Journalists are supposed to “comfort the afflicted and afflict the comfortable,” as the saying goes. Now, however, an increasing number of them view themselves as the afflicted merely for having to do their jobs, even as the money they earn places them among the elite they are charged with afflicting. A new generation intent on promoting ideological narratives often invokes the notion of reporting “my truth” as superior to old-fashioned objective reporting; in a similar vein, the journalism of self-care claims that the old way of doing things (i.e., keeping one’s personal struggles private) is unsustainable given the uniquely stressful demands journalism places on its workers. These demands are supposedly so terrible that sufferers require the language of trauma to complain about  them on social media.

NPR’s article explaining how war offers an opportunity to give yourself a much-deserved spa day is the logical conclusion of this trend. Journalists cease to afflict the comfortable (or, in Putin’s case, the murderously authoritarian) in favor of comforting themselves and their audience. This approach has the added benefit of harvesting profitable clicks from those consumers least likely to get hard news from traditional sources and most keen on tending to their self-care gardens: younger Americans.

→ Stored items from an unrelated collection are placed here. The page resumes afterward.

(** * virtio-snd: the control plane of the VIRTIO sound device

    A shallow embedding of hw/virtio/virtio-snd.c (the revision that
    implements the PCM control requests) and of the structures of
    include/hw/virtio/virtio-snd.h, followed by the properties of the
    control path: parameter negotiation, stream lifecycle, the command
    queue and the configuration space.  Where the earlier revision of the
    file differs (dispatch, realization, teardown) it is embedded in the
    module [first_revision].

    Conventions of the embedding.
    - A [uint32_t], [uint8_t] or [size_t] is a [Z]; where the C code can
      wrap, the reduction modulo the width is written out.
    - Guest buffers are lists of bytes.  A scatter-gather list is the
      concatenation of its segments, which is all that [iov_to_buf],
      [iov_from_buf] and [iov_size] observe.
    - A pointer that may be NULL is an [option]; an array obtained from
      [g_new0] is a list (NULL when zero elements were requested).
    - C undefined behaviour, failed assertions and the abort of [g_new0]
      on a block the host cannot provide are the [Fault] outcome: nothing
      is promised about a run that reaches one. *)

From Stdlib Require Import ZArith.
From Stdlib.Strings Require Import Byte String.
From stdpp Require Import base option list numbers.

Local Open Scope Z_scope.

(** ** Outcomes *)

Inductive fault : Type :=
  | OutOfBounds       (* index outside the allocated array *)
  | NullPointer       (* access through a NULL pointer *)
  | NotReached        (* g_assert_not_reached() *)
  | ShiftCount        (* shift by at least the width of the type *)
  | AllocationFailed. (* g_new0 aborts: the host cannot provide the block *)

Inductive outcome (A : Type) : Type :=
  | Done (a : A)
  | Fault (f : fault).
Arguments Done {A} a.
Arguments Fault {A} f.

#[export] Instance outcome_ret : MRet outcome := @Done.
#[export] Instance outcome_bind : MBind outcome := λ A B k m,
  match m with
  | Done a => k a
  | Fault f => Fault f
  end.

(** [p->field] through a pointer that may be NULL. *)
Definition deref {A : Type} (p : option A) : outcome A :=
  match p with
  | Some a => Done a
  | None => Fault NullPointer
  end.

(** [a[i]] on an array of [length a] elements. *)
Definition array_get {A : Type} (a : list A) (i : Z) : outcome A :=
  if bool_decide (0 ≤ i) then
    match a !! Z.to_nat i with
    | Some x => Done x
    | None => Fault OutOfBounds
    end
  else Fault OutOfBounds.

(** [a[i] = x]. *)
Definition array_set {A : Type} (a : list A) (i : Z) (x : A) : outcome (list A) :=
  if bool_decide (0 ≤ i ∧ i < Z.of_nat (length a))
  then Done (<[Z.to_nat i := x]> a)
  else Fault OutOfBounds.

But it does not come without a cost. From a reader’s or viewer’s perspective, it is difficult to trust the judgment of a reporter whose Twitter timeline reads like a therapy session sponsored by Goop. And as stories increasingly include emotional opinions about events rather than objective analysis, feelings are elevated over facts. Many reporters also appear eager to make themselves the story, and to play the victim when sympathy and praise are not immediately forthcoming from the public. Journalism as self-care might produce reporters who are better hydrated and rested and brimming with improved self-esteem, but it has also elevated an affliction to which journalists are already prone: solipsism.